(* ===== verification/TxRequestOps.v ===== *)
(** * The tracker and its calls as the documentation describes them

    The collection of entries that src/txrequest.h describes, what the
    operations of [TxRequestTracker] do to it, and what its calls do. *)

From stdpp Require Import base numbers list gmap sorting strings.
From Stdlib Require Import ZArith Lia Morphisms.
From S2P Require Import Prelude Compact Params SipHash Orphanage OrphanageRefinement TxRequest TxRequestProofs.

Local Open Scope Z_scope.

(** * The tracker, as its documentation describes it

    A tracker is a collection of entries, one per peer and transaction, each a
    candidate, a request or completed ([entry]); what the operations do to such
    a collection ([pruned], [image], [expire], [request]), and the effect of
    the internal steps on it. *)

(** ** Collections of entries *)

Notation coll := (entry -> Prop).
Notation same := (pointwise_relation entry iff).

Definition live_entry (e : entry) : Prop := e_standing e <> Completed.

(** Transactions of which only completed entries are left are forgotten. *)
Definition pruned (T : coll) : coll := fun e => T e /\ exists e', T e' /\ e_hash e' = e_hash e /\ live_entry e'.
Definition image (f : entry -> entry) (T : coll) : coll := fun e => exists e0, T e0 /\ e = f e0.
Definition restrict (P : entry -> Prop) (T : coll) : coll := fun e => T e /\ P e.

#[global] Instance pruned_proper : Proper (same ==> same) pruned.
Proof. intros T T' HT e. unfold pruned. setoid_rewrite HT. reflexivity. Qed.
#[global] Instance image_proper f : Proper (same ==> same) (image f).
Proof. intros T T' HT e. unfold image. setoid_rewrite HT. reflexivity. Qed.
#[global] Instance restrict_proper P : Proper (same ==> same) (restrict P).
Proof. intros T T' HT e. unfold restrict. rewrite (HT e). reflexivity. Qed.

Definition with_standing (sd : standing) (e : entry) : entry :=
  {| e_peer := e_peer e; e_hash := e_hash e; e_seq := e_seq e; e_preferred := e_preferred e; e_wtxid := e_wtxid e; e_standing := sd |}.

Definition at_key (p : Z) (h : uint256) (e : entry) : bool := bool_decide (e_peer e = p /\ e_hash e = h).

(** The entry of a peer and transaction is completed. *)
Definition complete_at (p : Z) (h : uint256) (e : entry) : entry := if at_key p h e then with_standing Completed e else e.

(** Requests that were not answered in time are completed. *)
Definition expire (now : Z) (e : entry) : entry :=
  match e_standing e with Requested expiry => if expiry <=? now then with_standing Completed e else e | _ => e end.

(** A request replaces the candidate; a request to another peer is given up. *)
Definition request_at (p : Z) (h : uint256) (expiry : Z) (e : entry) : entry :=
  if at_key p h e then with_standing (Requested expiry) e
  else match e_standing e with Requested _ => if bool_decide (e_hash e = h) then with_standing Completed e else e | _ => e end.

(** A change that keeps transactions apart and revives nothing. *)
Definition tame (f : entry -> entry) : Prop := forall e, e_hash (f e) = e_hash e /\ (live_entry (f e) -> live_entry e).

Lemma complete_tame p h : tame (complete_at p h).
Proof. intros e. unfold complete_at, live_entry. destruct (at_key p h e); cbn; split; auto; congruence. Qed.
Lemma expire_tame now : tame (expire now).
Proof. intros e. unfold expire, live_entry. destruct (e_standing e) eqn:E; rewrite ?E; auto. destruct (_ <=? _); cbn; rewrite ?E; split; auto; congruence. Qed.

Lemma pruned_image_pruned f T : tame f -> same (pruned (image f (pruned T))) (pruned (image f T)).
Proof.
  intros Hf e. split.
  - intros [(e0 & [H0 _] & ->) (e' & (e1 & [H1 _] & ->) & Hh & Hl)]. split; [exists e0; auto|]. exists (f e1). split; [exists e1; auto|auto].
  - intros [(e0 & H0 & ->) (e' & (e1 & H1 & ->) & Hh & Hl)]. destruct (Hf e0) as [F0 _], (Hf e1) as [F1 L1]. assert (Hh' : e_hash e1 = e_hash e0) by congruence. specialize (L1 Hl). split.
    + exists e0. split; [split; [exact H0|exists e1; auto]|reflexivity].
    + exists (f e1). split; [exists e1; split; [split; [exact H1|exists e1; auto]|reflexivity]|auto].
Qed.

WHAT IS NEEDED> Without omitting anything, output the data verbatim.

RESULT FOR THIS TASK>
(* ===== verification/TxRequestOps.v ===== *)
(** * The tracker and its calls as the documentation describes them

    The collection of entries that src/txrequest.h describes, what the
    operations of [TxRequestTracker] do to it, and what its calls do. *)

From stdpp Require Import base numbers list gmap sorting strings.
From Stdlib Require Import ZArith Lia Morphisms.
From S2P Require Import Prelude Compact Params SipHash Orphanage OrphanageRefinement TxRequest TxRequestProofs.

Local Open Scope Z_scope.

(** * The tracker, as its documentation describes it

    A tracker is a collection of entries, one per peer and transaction, each a
    candidate, a request or completed ([entry]); what the operations do to such
    a collection ([pruned], [image], [expire], [request]), and the effect of
    the internal steps on it. *)

(** ** Collections of entries *)

Notation coll := (entry -> Prop).
Notation same := (pointwise_relation entry iff).

Definition live_entry (e : entry) : Prop := e_standing e <> Completed.

(** Transactions of which only completed entries are left are forgotten. *)
Definition pruned (T : coll) : coll := fun e => T e /\ exists e', T e' /\ e_hash e' = e_hash e /\ live_entry e'.
Definition image (f : entry -> entry) (T : coll) : coll := fun e => exists e0, T e0 /\ e = f e0.
Definition restrict (P : entry -> Prop) (T : coll) : coll := fun e => T e /\ P e.

#[global] Instance pruned_proper : Proper (same ==> same) pruned.
Proof. intros T T' HT e. unfold pruned. setoid_rewrite HT. reflexivity. Qed.
#[global] Instance image_proper f : Proper (same ==> same) (image f).
Proof. intros T T' HT e. unfold image. setoid_rewrite HT. reflexivity. Qed.
#[global] Instance restrict_proper P : Proper (same ==> same) (restrict P).
Proof. intros T T' HT e. unfold restrict. rewrite (HT e). reflexivity. Qed.

Definition with_standing (sd : standing) (e : entry) : entry :=
  {| e_peer := e_peer e; e_hash := e_hash e; e_seq := e_seq e; e_preferred := e_preferred e; e_wtxid := e_wtxid e; e_standing := sd |}.

Definition at_key (p : Z) (h : uint256) (e : entry) : bool := bool_decide (e_peer e = p /\ e_hash e = h).

(** The entry of a peer and transaction is completed. *)
Definition complete_at (p : Z) (h : uint256) (e : entry) : entry := if at_key p h e then with_standing Completed e else e.

(** Requests that were not answered in time are completed. *)
Definition expire (now : Z) (e : entry) : entry :=
  match e_standing e with Requested expiry => if expiry <=? now then with_standing Completed e else e | _ => e end.

(** A request replaces the candidate; a request to another peer is given up. *)
Definition request_at (p : Z) (h : uint256) (expiry : Z) (e : entry) : entry :=
  if at_key p h e then with_standing (Requested expiry) e
  else match e_standing e with Requested _ => if bool_decide (e_hash e = h) then with_standing Completed e else e | _ => e end.

(** A change that keeps transactions apart and revives nothing. *)
Definition tame (f : entry -> entry) : Prop := forall e, e_hash (f e) = e_hash e /\ (live_entry (f e) -> live_entry e).

Lemma complete_tame p h : tame (complete_at p h).
Proof. intros e. unfold complete_at, live_entry. destruct (at_key p h e); cbn; split; auto; congruence. Qed.
Lemma expire_tame now : tame (expire now).
Proof. intros e. unfold expire, live_entry. destruct (e_standing e) eqn:E; rewrite ?E; auto. destruct (_ <=? _); cbn; rewrite ?E; split; auto; congruence. Qed.

Lemma pruned_image_pruned f T : tame f -> same (pruned (image f (pruned T))) (pruned (image f T)).
Proof.
  intros Hf e. split.
  - intros [(e0 & [H0 _] & ->) (e' & (e1 & [H1 _] & ->) & Hh & Hl)]. split; [exists e0; auto|]. exists (f e1). split; [exists e1; auto|auto].
  - intros [(e0 & H0 & ->) (e' & (e1 & H1 & ->) & Hh & Hl)]. destruct (Hf e0) as [F0 _], (Hf e1) as [F1 L1]. assert (Hh' : e_hash e1 = e_hash e0) by congruence. specialize (L1 Hl). split.
    + exists e0. split; [split; [exact H0|exists e1; auto]|reflexivity].
    + exists (f e1). split; [exists e1; split; [split; [exact H1|exists e1; auto]|reflexivity]|auto].
Qed.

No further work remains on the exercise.